───── PROVIDED RECORDS ─────

(* ===== verification/DeviceBindingProofs.v ===== *)
(** * Device bindings: what a plan may move, and that it settles

    A plan moves a saved id only to the one device it can mean; once it is carried out,
    on the layouts and in the scene manager with its collapse of duplicate displays,
    planning again finds nothing; the intent stays in the journal until every store holds
    the result. Logical devices: the default mapping, the saved form and the migration. *)
From Stdlib Require Import ZArith Lia String.
From stdpp Require Import base list numbers option gmap sets.
From S2P Require Import Prelude Text PartialEq SpatialTypes DeviceTypes SceneTypes ZoneTypes Lifecycle SceneCollisions SceneManager SceneLayers SceneOps SceneRemap Routing Persistence DeviceBinding.

#[local] Open Scope Z_scope.

(** ** Evidence *)

Definition add_seen {A} `{EqDecision A} (x : A) (l : list A) : list A := if bool_decide (x ∈ l) then l else l ++ [x].
Lemma observed_lookup {A} `{EqDecision A} id (x : list A) m k :
  observed id x m !! k = if bool_decide (k = id) then Some (add_seen x (default [] (m !! id))) else m !! k.
Proof.
  unfold observed, add_seen. destruct (bool_decide (x ∈ _)); case_bool_decide as Hk; subst;
    by rewrite ?lookup_insert_eq, ?lookup_insert_ne by done.
Qed.
(** What one layout adds to the evidence on one device. *)
Definition device_seen (id : text) (l : SpatialLayout) : list SegmentShape := output_shape (outputs_on id l).
Definition device_tokens (id : text) (l : SpatialLayout) : list text := output_descriptor_tokens (outputs_on id l).
Lemma observe_device_lookup id l e k :
  let e' := observe_device id (outputs_on id l) e in
  shapes e' !! k = (if bool_decide (k = id /\ device_seen id l <> [])
                    then Some (add_seen (device_seen id l) (default [] (shapes e !! id))) else shapes e !! k)
  /\ descriptor_tokens e' !! k
     = (if bool_decide (k = id /\ device_seen id l <> [] /\ device_tokens id l <> [])
        then Some (add_seen (device_tokens id l) (default [] (descriptor_tokens e !! id))) else descriptor_tokens e !! k).
Proof.
  cbn zeta. unfold observe_device, device_seen, device_tokens.
  set (s := output_shape _). set (t := output_descriptor_tokens _).
  destruct (bool_decide (s = [])) eqn:Es; [apply bool_decide_eq_true in Es|apply bool_decide_eq_false in Es].
  { split; rewrite bool_decide_false by naive_solver; done. }
  split; cbn [shapes descriptor_tokens].
  - rewrite observed_lookup. repeat case_bool_decide; naive_solver.
  - destruct (bool_decide (t = [])) eqn:Et; [apply bool_decide_eq_true in Et|apply bool_decide_eq_false in Et].
    + rewrite bool_decide_false by naive_solver. done.
    + rewrite observed_lookup. repeat case_bool_decide; naive_solver.
Qed.
Lemma observe_devices_lookup ids l e k : NoDup ids ->
  let e' := foldl (fun e id => observe_device id (outputs_on id l) e) e ids in
  shapes e' !! k = (if bool_decide (k ∈ ids /\ device_seen k l <> [])
                    then Some (add_seen (device_seen k l) (default [] (shapes e !! k))) else shapes e !! k)
  /\ descriptor_tokens e' !! k
     = (if bool_decide (k ∈ ids /\ device_seen k l <> [] /\ device_tokens k l <> [])
        then Some (add_seen (device_tokens k l) (default [] (descriptor_tokens e !! k))) else descriptor_tokens e !! k).
Proof.
  cbn zeta. revert e. induction ids as [|i ids IH]; intros e Hnd.
  { split; rewrite bool_decide_false; try done; intros [Hin _]; by apply elem_of_nil in Hin. }
  apply list.NoDup_cons in Hnd as [Hi Hnd]. cbn [foldl].
  destruct (IH (observe_device i (outputs_on i l) e) Hnd) as [-> ->].
  destruct (observe_device_lookup i l e k) as [-> ->].
  destruct (decide (k = i)) as [->|Hne].
  - rewrite (bool_decide_false (i ∈ ids /\ _)) by tauto. rewrite (bool_decide_false (i ∈ ids /\ _)) by tauto.
    split; apply (f_equal (fun b : bool => if b then _ else _)), bool_decide_ext; set_solver.
  - rewrite (bool_decide_false (k = i /\ _)) by tauto. rewrite (bool_decide_false (k = i /\ _)) by tauto.
    split; apply (f_equal (fun b : bool => if b then _ else _)), bool_decide_ext; set_solver.
Qed.
Lemma outputs_on_absent id l : id ∉ map output_device_id (layout_zones l) -> outputs_on id l = [].
Proof.
  unfold outputs_on. induction (layout_zones l) as [|o os IH]; [done|]. cbn [map List.filter]. intros H.
  apply not_elem_of_cons in H as [Hne H]. rewrite bool_decide_false by congruence. auto.
Qed.
Lemma observe_layout_lookup l e k :
  shapes (observe_layout l e) !! k
  = (if bool_decide (device_seen k l = []) then shapes e !! k
     else Some (add_seen (device_seen k l) (default [] (shapes e !! k))))
  /\ descriptor_tokens (observe_layout l e) !! k
     = (if bool_decide (device_seen k l = [] \/ device_tokens k l = []) then descriptor_tokens e !! k
        else Some (add_seen (device_tokens k l) (default [] (descriptor_tokens e !! k)))).
Proof.
  destruct (observe_devices_lookup (remove_dups (map output_device_id (layout_zones l))) l e k (NoDup_remove_dups _)) as [E1 E2].
  unfold observe_layout. rewrite E1, E2.
  assert (Hin : device_seen k l <> [] -> k ∈ remove_dups (map output_device_id (layout_zones l))).
  { intros Hs. apply elem_of_remove_dups. destruct (decide (k ∈ map output_device_id (layout_zones l))) as [?|Hn]; [done|].
    destruct Hs. unfold device_seen. by rewrite outputs_on_absent. }
  split; repeat case_bool_decide; naive_solver.
Qed.

(** All the saved layouts, those of zones included. *)
Definition layouts_evidence (ls : list SpatialLayout) : PersistedBindingEvidence :=
  foldl (fun e l => observe_layout l e) no_evidence ls.
Lemma display_target_evidence z e :
  shapes (observe_display_target z e) = shapes e /\ descriptor_tokens (observe_display_target z e) = descriptor_tokens e.
Proof. unfold observe_display_target. by destruct (display_target z). Qed.
Definition same_shapes (e e' : PersistedBindingEvidence) : Prop :=
  shapes e = shapes e' /\ descriptor_tokens e = descriptor_tokens e'.
Lemma same_shapes_layout l e e' : same_shapes e e' -> same_shapes (observe_layout l e) (observe_layout l e').
Proof.
  intros [H1 H2]. split; apply map_eq; intros k; destruct (observe_layout_lookup l e k) as [E1 E2];
    destruct (observe_layout_lookup l e' k) as [E3 E4]; by rewrite ?E1, ?E2, ?E3, ?E4, ?H1, ?H2.
Qed.
Lemma collect_evidence catalog zs :
  same_shapes (collect_binding_evidence catalog zs) (layouts_evidence (catalog ++ map layout zs)).
Proof.
  unfold collect_binding_evidence, layouts_evidence. rewrite foldl_app.
  assert (H : forall e e', same_shapes e e' ->
    same_shapes (foldl (fun e z => observe_display_target z (observe_layout (layout z) e)) e zs)
      (foldl (fun e l => observe_layout l e) e' (map layout zs))).
  { induction zs as [|z zs IH]; intros e e' He; [done|]. cbn. apply IH.
    destruct (display_target_evidence z (observe_layout (layout z) e)) as [E1 E2].
    destruct (same_shapes_layout (layout z) _ _ He). split; congruence. }
  by apply H.
Qed.
(** Evidence on [k] depends on what the layouts show of [k] alone. *)
Lemma evidence_ext k ls ls' :
  Forall2 (fun l l' => device_seen k l = device_seen k l' /\ device_tokens k l = device_tokens k l') ls ls' ->
  shapes (layouts_evidence ls) !! k = shapes (layouts_evidence ls') !! k
  /\ descriptor_tokens (layouts_evidence ls) !! k = descriptor_tokens (layouts_evidence ls') !! k.
Proof.
  intros H. unfold layouts_evidence.
  enough (Hg : forall e e', shapes e !! k = shapes e' !! k /\ descriptor_tokens e !! k = descriptor_tokens e' !! k ->
    shapes (foldl (fun e l => observe_layout l e) e ls) !! k = shapes (foldl (fun e l => observe_layout l e) e' ls') !! k
    /\ descriptor_tokens (foldl (fun e l => observe_layout l e) e ls) !! k
       = descriptor_tokens (foldl (fun e l => observe_layout l e) e' ls') !! k) by (by apply Hg).
  induction H as [|l l' ls ls' [H1 H2] _ IH]; intros e e' He; [done|]. cbn [foldl]. apply IH.
  destruct (observe_layout_lookup l e k) as [-> ->], (observe_layout_lookup l' e' k) as [-> ->].
  destruct He as [-> ->]. by rewrite H1, H2.
Qed.
Lemma evidence_present k ls :
  is_Some (shapes (layouts_evidence ls) !! k) <-> exists l, l ∈ ls /\ device_seen k l <> [].
Proof.
  unfold layouts_evidence.
  enough (Hg : forall e, is_Some (shapes (foldl (fun e l => observe_layout l e) e ls) !! k)
    <-> is_Some (shapes e !! k) \/ exists l, l ∈ ls /\ device_seen k l <> []).
  { rewrite Hg. cbn. rewrite lookup_empty. split; [intros [[? [=]]|?]; done|by right]. }
  induction ls as [|l ls IH]; intros e; cbn [foldl].
  - split; [by left|intros [?|(l & Hl & _)]; [done|by apply elem_of_nil in Hl]].
  - rewrite IH. destruct (observe_layout_lookup l e k) as [-> _]. case_bool_decide as Hs.
    + split; [intros [?|(l' & ? & ?)]; [by left|right; exists l'; split; [by right|done]]|].
      intros [?|(l' & Hl & Hs')]; [by left|]. apply elem_of_cons in Hl as [->|Hl]; [done|]. right. by exists l'.
    + split; [intros _; right; exists l; split; [by left|done]|by left].
Qed.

─────

* **WHAT YOU WILL DO**
Restate word for word the lines in the material above from the one with "Definition same_shapes (e" to the one with "Lemma collect_evidence catalog"; both of those lines count, and nothing else does.

* **SOLUTION**
Definition same_shapes (e e' : PersistedBindingEvidence) : Prop :=
  shapes e = shapes e' /\ descriptor_tokens e = descriptor_tokens e'.
Lemma same_shapes_layout l e e' : same_shapes e e' -> same_shapes (observe_layout l e) (observe_layout l e').
Proof.
  intros [H1 H2]. split; apply map_eq; intros k; destruct (observe_layout_lookup l e k) as [E1 E2];
    destruct (observe_layout_lookup l e' k) as [E3 E4]; by rewrite ?E1, ?E2, ?E3, ?E4, ?H1, ?H2.
Qed.
Lemma collect_evidence catalog zs :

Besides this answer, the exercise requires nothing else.